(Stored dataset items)
Lemma read_call_refines_witness :
  exists (s s' : OS CSys DSys) old, fs_file (os_disk s) (os_fs s) [97] = Some old /\ Exception_Read 0 s = Ok s' /\
    arg s' 2 = 4 /\ stored 0 0 (upto_nul (slice old 0 4)) (os_machine s) (os_machine s').
Proof.
  assert (Hu : user_ok (call_page 26984 0 4 3)) by (apply call_page_ok; unfold_int32; lia).
  destruct (sample_os (call_page 26984 0 4 3) 1 Hu) as (s & f & old & Em & Hs & Hop & Hty & Hpos & Hl & _).
  assert (A4 : arg s 4 = 0) by (unfold arg; rewrite Em; reflexivity). assert (A5 : arg s 5 = 4) by (unfold arg; rewrite Em; reflexivity).
  assert (A6 : arg s 6 = 3) by (unfold arg; rewrite Em; reflexivity).
  destruct (read_call_refines (C := CSys) (D := DSys) zero_heap 0 zero_heap_ok 354 s [97] f old [104; 105] Hs) as (s' & E & _ & _ & Hst & H2 & _).
  - rewrite A6. exact Hop.
  - right. exact Hty.
  - lia.
  - rewrite Hpos, A5. vm_compute. discriminate.
  - rewrite A4, A5, Em. vm_compute. reflexivity.
  - rewrite A4, A5, Hl, Hpos, Em. change (Z.max 0 (Z.min 4 (600 - 0))) with 4. intros j Hj. pose proof (lenZ_upto_nul (slice old 0 4)) as Hle.
    rewrite lenZ_slice in Hle by lia. assert (j = 0 \/ j = 1 \/ j = 2 \/ j = 3) as [-> | [-> | [-> | ->]]] by lia; vm_compute; eauto.
  - rewrite A5, Hl, Hpos in H2. rewrite A4, A5, Hl, Hpos in Hst. exists s, s', old. split; [exact (oo_file _ _ _ _ _ Hop)|].
    split; [exact E|]. split; [exact H2|exact Hst].
Defined.

Lemma open_call_refines_witness :
  exists (s s' : OS CSys DSys), Exception_Open zero_heap s = Ok s' /\ arg s' 2 = 2 /\ exists f old, open_on s' 2 [97] f old.
Proof.
  assert (Hu : user_ok (call_page 97 0 0 0)) by (apply call_page_ok; unfold_int32; lia).
  destruct (sample_os (call_page 97 0 0 0) 0 Hu) as (s & f & old & Em & Hs & Hop & _ & _ & _ & Hfr & Ho & _).
  assert (A4 : arg s 4 = 0) by (unfold arg; rewrite Em; reflexivity). assert (A5 : arg s 5 = 0) by (unfold arg; rewrite Em; reflexivity).
  destruct (open_call_refines (C := CSys) (D := DSys) zero_heap zero_heap_ok 478 s [97] Hs) as (s' & E & _ & _ & _ & _ & _ & H1).
  - rewrite A4, Em. vm_compute. reflexivity.
  - assert (Hff : first_free (openf (os_fs s)) 2) by (rewrite Ho; split; [lia|]; split; [reflexivity|lia]).
    specialize (H1 2 Hff). rewrite A5 in H1. cbn [Z.eqb orb] in H1. rewrite (oo_file _ _ _ _ _ Hop) in H1. destruct H1 as (A2 & f' & _ & _ & Hop' & _).
    exists s, s'. split; [exact E|]. split; [exact A2|]. exists f', old. exact Hop'.
Defined.
(** What a piece of a call ends with: the number the call returns, or a [P]. *)
Abbreviation piece := (outcome (Procs * option Z)).

(** [new Semaphore(..., v)] and [delete] of a semaphore *)
Definition new_sem (σ : Procs) (v : Z) : positive * Procs :=
  let s := nextSem σ in
  (s, mkProcs (set_sems (ker σ) (<[s := Semaphore_new v]> (semaphores (ker σ)))) (ptab σ) (stab σ) (frames σ) (names σ) (pending σ)
        (Pos.succ s) (nextThread σ)).
Definition delete_sem (σ : Procs) (s : positive) : outcome Procs :=
  _ ← deref (semaphores (ker σ) !! s);
  Ok (set_ker σ (set_sems (ker σ) (delete s (semaphores (ker σ))))).

(** [s->P()] in a call that goes on at [p], and [s->V()] *)
Definition at_P (σ : Procs) (s : positive) (p : point) : piece :=
  k ← Semaphore_P (ker σ) s;
  Ok (set_pending (set_ker σ k) (<[me σ := p]> (pending σ)), None).
Definition do_V (σ : Procs) (s : positive) : outcome Procs :=
  k ← Semaphore_V (ker σ) s;
  Ok (set_ker σ k).

(** [pcb[i]], and a change of the object behind it *)
Definition pcb_at (σ : Procs) (i : Z) : outcome (option PCB) := deref ((pcb (ptab σ)).[i]).
Definition set_pcb (σ : Procs) (i : Z) (b : PCB) : Procs :=
  let t := ptab σ in set_ptab σ (mkPTable (psize t) (pt_bm t) ((pcb t).[i <- Some b]) (bmsem t)).
Definition the_pcb (σ : Procs) (i : Z) : outcome PCB := p ← pcb_at σ i; deref p.

Definition with_exitcode (b : PCB) c := mkPCB (joinsem b) (exitsem b) (multex b) c (numwait b) (pcb_name b) (pcb_thread b) (parentID b).
Definition with_numwait (b : PCB) n := mkPCB (joinsem b) (exitsem b) (multex b) (exitcode b) n (pcb_name b) (pcb_thread b) (parentID b).
Definition with_name (b : PCB) n := mkPCB (joinsem b) (exitsem b) (multex b) (exitcode b) (numwait b) n (pcb_thread b) (parentID b).
Definition with_thread (b : PCB) t := mkPCB (joinsem b) (exitsem b) (multex b) (exitcode b) (numwait b) (pcb_name b) t (parentID b).
Definition with_parent (b : PCB) p := mkPCB (joinsem b) (exitsem b) (multex b) (exitcode b) (numwait b) (pcb_name b) (pcb_thread b) p.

What the task asks: Please write out all the data above, exactly as it reads.

Output for this exercise:
Lemma read_call_refines_witness :
  exists (s s' : OS CSys DSys) old, fs_file (os_disk s) (os_fs s) [97] = Some old /\ Exception_Read 0 s = Ok s' /\
    arg s' 2 = 4 /\ stored 0 0 (upto_nul (slice old 0 4)) (os_machine s) (os_machine s').
Proof.
  assert (Hu : user_ok (call_page 26984 0 4 3)) by (apply call_page_ok; unfold_int32; lia).
  destruct (sample_os (call_page 26984 0 4 3) 1 Hu) as (s & f & old & Em & Hs & Hop & Hty & Hpos & Hl & _).
  assert (A4 : arg s 4 = 0) by (unfold arg; rewrite Em; reflexivity). assert (A5 : arg s 5 = 4) by (unfold arg; rewrite Em; reflexivity).
  assert (A6 : arg s 6 = 3) by (unfold arg; rewrite Em; reflexivity).
  destruct (read_call_refines (C := CSys) (D := DSys) zero_heap 0 zero_heap_ok 354 s [97] f old [104; 105] Hs) as (s' & E & _ & _ & Hst & H2 & _).
  - rewrite A6. exact Hop.
  - right. exact Hty.
  - lia.
  - rewrite Hpos, A5. vm_compute. discriminate.
  - rewrite A4, A5, Em. vm_compute. reflexivity.
  - rewrite A4, A5, Hl, Hpos, Em. change (Z.max 0 (Z.min 4 (600 - 0))) with 4. intros j Hj. pose proof (lenZ_upto_nul (slice old 0 4)) as Hle.
    rewrite lenZ_slice in Hle by lia. assert (j = 0 \/ j = 1 \/ j = 2 \/ j = 3) as [-> | [-> | [-> | ->]]] by lia; vm_compute; eauto.
  - rewrite A5, Hl, Hpos in H2. rewrite A4, A5, Hl, Hpos in Hst. exists s, s', old. split; [exact (oo_file _ _ _ _ _ Hop)|].
    split; [exact E|]. split; [exact H2|exact Hst].
Defined.

Lemma open_call_refines_witness :
  exists (s s' : OS CSys DSys), Exception_Open zero_heap s = Ok s' /\ arg s' 2 = 2 /\ exists f old, open_on s' 2 [97] f old.
Proof.
  assert (Hu : user_ok (call_page 97 0 0 0)) by (apply call_page_ok; unfold_int32; lia).
  destruct (sample_os (call_page 97 0 0 0) 0 Hu) as (s & f & old & Em & Hs & Hop & _ & _ & _ & Hfr & Ho & _).
  assert (A4 : arg s 4 = 0) by (unfold arg; rewrite Em; reflexivity). assert (A5 : arg s 5 = 0) by (unfold arg; rewrite Em; reflexivity).
  destruct (open_call_refines (C := CSys) (D := DSys) zero_heap zero_heap_ok 478 s [97] Hs) as (s' & E & _ & _ & _ & _ & _ & H1).
  - rewrite A4, Em. vm_compute. reflexivity.
  - assert (Hff : first_free (openf (os_fs s)) 2) by (rewrite Ho; split; [lia|]; split; [reflexivity|lia]).
    specialize (H1 2 Hff). rewrite A5 in H1. cbn [Z.eqb orb] in H1. rewrite (oo_file _ _ _ _ _ Hop) in H1. destruct H1 as (A2 & f' & _ & _ & Hop' & _).
    exists s, s'. split; [exact E|]. split; [exact A2|]. exists f', old. exact Hop'.
Defined.
(** What a piece of a call ends with: the number the call returns, or a [P]. *)
Abbreviation piece := (outcome (Procs * option Z)).

(** [new Semaphore(..., v)] and [delete] of a semaphore *)
Definition new_sem (σ : Procs) (v : Z) : positive * Procs :=
  let s := nextSem σ in
  (s, mkProcs (set_sems (ker σ) (<[s := Semaphore_new v]> (semaphores (ker σ)))) (ptab σ) (stab σ) (frames σ) (names σ) (pending σ)
        (Pos.succ s) (nextThread σ)).
Definition delete_sem (σ : Procs) (s : positive) : outcome Procs :=
  _ ← deref (semaphores (ker σ) !! s);
  Ok (set_ker σ (set_sems (ker σ) (delete s (semaphores (ker σ))))).

(** [s->P()] in a call that goes on at [p], and [s->V()] *)
Definition at_P (σ : Procs) (s : positive) (p : point) : piece :=
  k ← Semaphore_P (ker σ) s;
  Ok (set_pending (set_ker σ k) (<[me σ := p]> (pending σ)), None).
Definition do_V (σ : Procs) (s : positive) : outcome Procs :=
  k ← Semaphore_V (ker σ) s;
  Ok (set_ker σ k).

(** [pcb[i]], and a change of the object behind it *)
Definition pcb_at (σ : Procs) (i : Z) : outcome (option PCB) := deref ((pcb (ptab σ)).[i]).
Definition set_pcb (σ : Procs) (i : Z) (b : PCB) : Procs :=
  let t := ptab σ in set_ptab σ (mkPTable (psize t) (pt_bm t) ((pcb t).[i <- Some b]) (bmsem t)).
Definition the_pcb (σ : Procs) (i : Z) : outcome PCB := p ← pcb_at σ i; deref p.

Definition with_exitcode (b : PCB) c := mkPCB (joinsem b) (exitsem b) (multex b) c (numwait b) (pcb_name b) (pcb_thread b) (parentID b).
Definition with_numwait (b : PCB) n := mkPCB (joinsem b) (exitsem b) (multex b) (exitcode b) n (pcb_name b) (pcb_thread b) (parentID b).
Definition with_name (b : PCB) n := mkPCB (joinsem b) (exitsem b) (multex b) (exitcode b) (numwait b) n (pcb_thread b) (parentID b).
Definition with_thread (b : PCB) t := mkPCB (joinsem b) (exitsem b) (multex b) (exitcode b) (numwait b) (pcb_name b) t (parentID b).
Definition with_parent (b : PCB) p := mkPCB (joinsem b) (exitsem b) (multex b) (exitcode b) (numwait b) (pcb_name b) (pcb_thread b) p.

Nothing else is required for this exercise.